[Saved data entries]
◆ ◆ ◆ ◆ ◆

(* ===== verification/Protocol.v ===== *)
(** * Requests and responses: [luminate-protocol/src/message.rs]

    The messages the daemon dispatches.  Payloads of requests whose handlers are not
    modelled (managed configuration, plugin setup) are types of the class [Wire]; nothing
    looks into them.  The serde encoding of messages is not modelled. *)

From S2P Require Import Prelude Model Scenes Transition Policy Daemon.

(** Payload types of the management and setup messages. *)
Class Wire := {
  ManagementPatch : Type;
  ManagementSnapshot : Type;
  ManagementChangeSet : Type;
  PluginSetupSessionId : Type;
  PluginSetupInteractionResponse : Type;
  PluginSetupWorkflow : Type;
  PluginSetupSession : Type
}.

(** ** Authentication: [luminate-protocol/src/authentication.rs] *)

Definition MAX_CREDENTIAL_BYTES : Z := 16 * 1024.
Definition MAX_CONTINUATION_BYTES : Z := 16 * 1024.

Record Credential := Credential_mk { Credential_expose : list Z }.
Inductive CredentialError :=
| CredentialError_Empty
| CredentialError_TooLarge (actual maximum : Z).
Definition Credential_new (value : list Z) : result CredentialError Credential :=
  match value with
  | [] => Err CredentialError_Empty
  | _ =>
      if (MAX_CREDENTIAL_BYTES <? Z.of_nat (length value))%Z
      then Err (CredentialError_TooLarge (Z.of_nat (length value)) MAX_CREDENTIAL_BYTES)
      else Ok (Credential_mk value)
  end.

Record Continuation := Continuation_mk { Continuation_expose : list Z }.
Definition Continuation_new (value : list Z) : result CredentialError Continuation :=
  match value with
  | [] => Err CredentialError_Empty
  | _ =>
      if (MAX_CONTINUATION_BYTES <? Z.of_nat (length value))%Z
      then Err (CredentialError_TooLarge (Z.of_nat (length value)) MAX_CONTINUATION_BYTES)
      else Ok (Continuation_mk value)
  end.

Record EventTicket := EventTicket_mk { EventTicket_credential : Credential }.
Definition EventTicket_new (value : list Z) : result CredentialError EventTicket :=
  credential ← Credential_new value; Ok (EventTicket_mk credential).
Definition EventTicket_expose (t : EventTicket) : list Z :=
  Credential_expose (EventTicket_credential t).

(** [impl PartialEq for EventTicket]: the differences of all bytes, or-ed. *)
Definition EventTicket_eq (left right : EventTicket) : bool :=
  if negb (length (EventTicket_expose left) =? length (EventTicket_expose right)) then false
  else (fold_left (λ difference p, Z.lor difference (Z.lxor p.1 p.2))
          (zip (EventTicket_expose left) (EventTicket_expose right)) 0 =? 0)%Z.

Inductive Authentication :=
| Authentication_Peer
| Authentication_Bearer (credential : Credential)
| Authentication_Attestation (name : string) (credential : Credential)
| Authentication_External (provider : string) (credential : Credential).
Record AuthenticationRequest := {
  areq_authentication : Authentication;
  areq_scope : option SessionScope
}.

Record AttestationMetadata := {
  am_name : string;
  am_subject : PrincipalId;
  am_verified_groups : list string;
  am_credential_id : string;
  am_expires_at : option Z
}.
Record SessionMetadata := {
  sm_subject : PrincipalId;
  sm_verified_groups : list string;
  sm_source : AuthenticationSource;
  sm_credential_id : option string;
  sm_expires_at : option Z
}.
Record TokenMetadata := {
  tm_id : string;
  tm_subject : PrincipalId;
  tm_expires_at : option Z;
  tm_revoked : bool
}.
Inductive AuthenticationResponse :=
| Authenticated (session : SessionMetadata)
| Rejected (reason : Text).

(** ** Requests *)

Record SetEffectRequest := {
  ser_selector : Selector;
  ser_effect : Effect;
  ser_on_unsupported : option UnsupportedPolicy
}.
Record SetAppearanceSlotsRequest := {
  sar_target : TargetId;
  sar_values : list AppearanceSlotValue
}.
Record SetBrightnessRequest := {
  sbr_target : Selector;
  sbr_value : Z;
  sbr_on_unsupported : option UnsupportedPolicy
}.

Record TransitionTargetState := {
  tts_target : TargetId;
  tts_state : SceneTargetState
}.
Inductive TransitionSource :=
| TransitionSource_Current
| TransitionSource_Scene (scene : SceneId).
Inductive TransitionDestination :=
| TransitionDestination_Scene (scene : SceneId)
| TransitionDestination_TargetStates (states : list TransitionTargetState).
Record StartTransitionRequest := {
  str_source : TransitionSource;
  str_destination : TransitionDestination;
  str_options : TransitionOptions;
  str_authorized_targets : option (list TargetId);
  str_renewable_lease_ms : option Z
}.

Record ServerInfo := {
  si_daemon_name : string;
  si_daemon_version : string;
  si_protocol_abi_version : Z
}.

Inductive Request `{Wire} :=
| Ping
| IssueEventTicket
| Request_ServerInfo
| ListDevices
| ListWithdrawnDevices
| GetDevice (id : DeviceId)
| GetState (device : DeviceId)
| GetCollectionState (collection : CollectionId)
| RefreshState (device : DeviceId)
| PurgeWithdrawnDevice (device : DeviceId)
| Rescan
| UnloadPlugin (name : string)
| ReloadPlugin (name : string)
| GetManagement
| PatchManagement (patch : ManagementPatch)
| ListPluginSetupWorkflows (plugin : string)
| StartPluginSetup (plugin workflow : string)
| RespondPluginSetup (session : PluginSetupSessionId) (generation : Z)
    (response : PluginSetupInteractionResponse)
| GetPluginSetup (session : PluginSetupSessionId)
| CancelPluginSetup (session : PluginSetupSessionId)
| GetAccessPolicy
| ReplaceAccessPolicy (expected : Z) (replacement : PolicyDocumentSource)
| CreateToken (id : string) (subject : PrincipalId) (expires_at : option Z)
| ListTokens
| RotateToken (id : string) (expires_at : option Z)
| RevokeToken (id : string)
| CreateAttestation (name : string) (subject : PrincipalId) (verified_groups : list string)
    (expires_at : option Z)
| ListAttestations
| RevokeAttestation (name : string)
| SetEffect (request : SetEffectRequest)
| SetAppearanceSlots (request : SetAppearanceSlotsRequest)
| SetBrightness (request : SetBrightnessRequest)
| RestoreAppearance (target : Selector)
| ClearTarget (target : Selector)
| SaveCurrent (target : Selector)
| Request_CreateCollection (name : string) (description : option string)
    (kind : option CollectionCategory) (members : list CollectionMember)
| Request_DestroyCollection (id : CollectionId)
| AddCollectionMember (id : CollectionId) (member : CollectionMember)
| RemoveCollectionMember (id : CollectionId) (member : CollectionMember)
| ListCollections
| GetCollection (id : CollectionId)
| Request_CreateScene (name : string) (description : option string) (bindings : list SceneBinding)
| CaptureScene (name : string) (description : option string) (mode : SceneCaptureMode)
    (targets : list TargetId)
| ReplaceScene (id : SceneId) (expected_revision : Z) (name : string)
    (description : option string) (bindings : list SceneBinding)
| RecaptureScene (id : SceneId) (expected_revision : Z) (mode : SceneCaptureMode)
    (targets : list TargetId)
| DeleteScene (id : SceneId) (expected_revision : Z)
| ListScenes
| GetScene (id : SceneId)
| ApplyScene (id : SceneId) (authorized_targets : option (list TargetId))
| StartTransition (request : StartTransitionRequest)
| GetTransition (id : TransitionId)
| AbortTransition (id : TransitionId)
| RenewTransition (id : TransitionId) (lease_ms : Z)
| BeginFrameStream (target : TargetId)
| UploadFrame (target : TargetId) (envelope : FrameEnvelope)
| EndFrameStream (target : TargetId) (generation : Z)
| BeginShmFrameStream (target : TargetId)
| EndShmFrameStream (target : TargetId) (generation : Z).

Inductive ResponseStatus `{Wire} :=
| RS_ServerInfo (info : ServerInfo)
| RS_Devices (devices : list Device)
| RS_WithdrawnDevices (devices : list DeviceId)
| RS_Device (device : option Device)
| RS_State (status : option DeviceStateStatus)
| RS_CollectionState (status : option CollectionStateStatus)
| RS_Ack
| RS_EventTicket (ticket : EventTicket)
| RS_FrameStreamStarted (generation : Z)
| RS_FrameAck (sequence : Z) (dropped : bool)
| RS_CollectionCreated (id : CollectionId)
| RS_Collections (collections : list Collection)
| RS_CollectionInfo (collection : option Collection)
| RS_Scene (scene : Scene)
| RS_Scenes (scenes : list Scene)
| RS_SceneInfo (scene : option Scene)
| RS_SceneApplied (applied denied : list TargetId)
| RS_Transition (status : TransitionStatus)
| RS_ManagementSnapshot (snapshot : ManagementSnapshot)
| RS_ManagementPatched (changes : ManagementChangeSet)
| RS_PluginSetupWorkflows (workflows : list PluginSetupWorkflow)
| RS_PluginSetupSession (session : PluginSetupSession)
| RS_AccessPolicy (document : PolicyDocumentSource)
| RS_TokenCreated (metadata : TokenMetadata) (secret : Credential)
| RS_Tokens (tokens : list TokenMetadata)
| RS_AttestationCreated (metadata : AttestationMetadata) (secret : Credential)
| RS_Attestations (attestations : list AttestationMetadata)
| RS_CollectionApplied (applied denied : list TargetId)
| RS_ShmFrameStreamReady (generation : Z) (service_name event_service_name : string)
    (pixel_format : ShmPixelFormat) (stream_nonce segment_bytes : Z)
| RS_Error (error : OperationError).

(** A response is its status: the type of [dispatch_request]. *)
Notation Response := ResponseStatus (only parsing).

(** [impl From<DaemonError> for Response] *)
Definition response_of_error `{Wire} (e : DaemonError) : Response := RS_Error (operation_error e).

(** [luminate-protocol/src/event.rs] *)
Inductive Event `{Wire} :=
| ResyncRequired
| TopologyChanged (devices : list DeviceId)
| StateChanged (devices : list DeviceId)
| ConfigurationChanged (changes : ManagementChangeSet)
| ScenesChanged
| TransitionsChanged (transitions : list TransitionId)
| ShmStreamEnded (target : TargetId) (generation : Z).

◆ ◆ ◆ ◆ ◆

◆ **WHAT THE TASK REQUIRES**
Give again exactly, and only, the lines above starting at the one with "RS_CollectionApplied (applied denied : list TargetId)" and ending at the one with "(** A response".

◆ **WRITTEN SOLUTION**
| RS_CollectionApplied (applied denied : list TargetId)
| RS_ShmFrameStreamReady (generation : Z) (service_name event_service_name : string)
    (pixel_format : ShmPixelFormat) (stream_nonce segment_bytes : Z)
| RS_Error (error : OperationError).

(** A response is its status: the type of [dispatch_request]. *)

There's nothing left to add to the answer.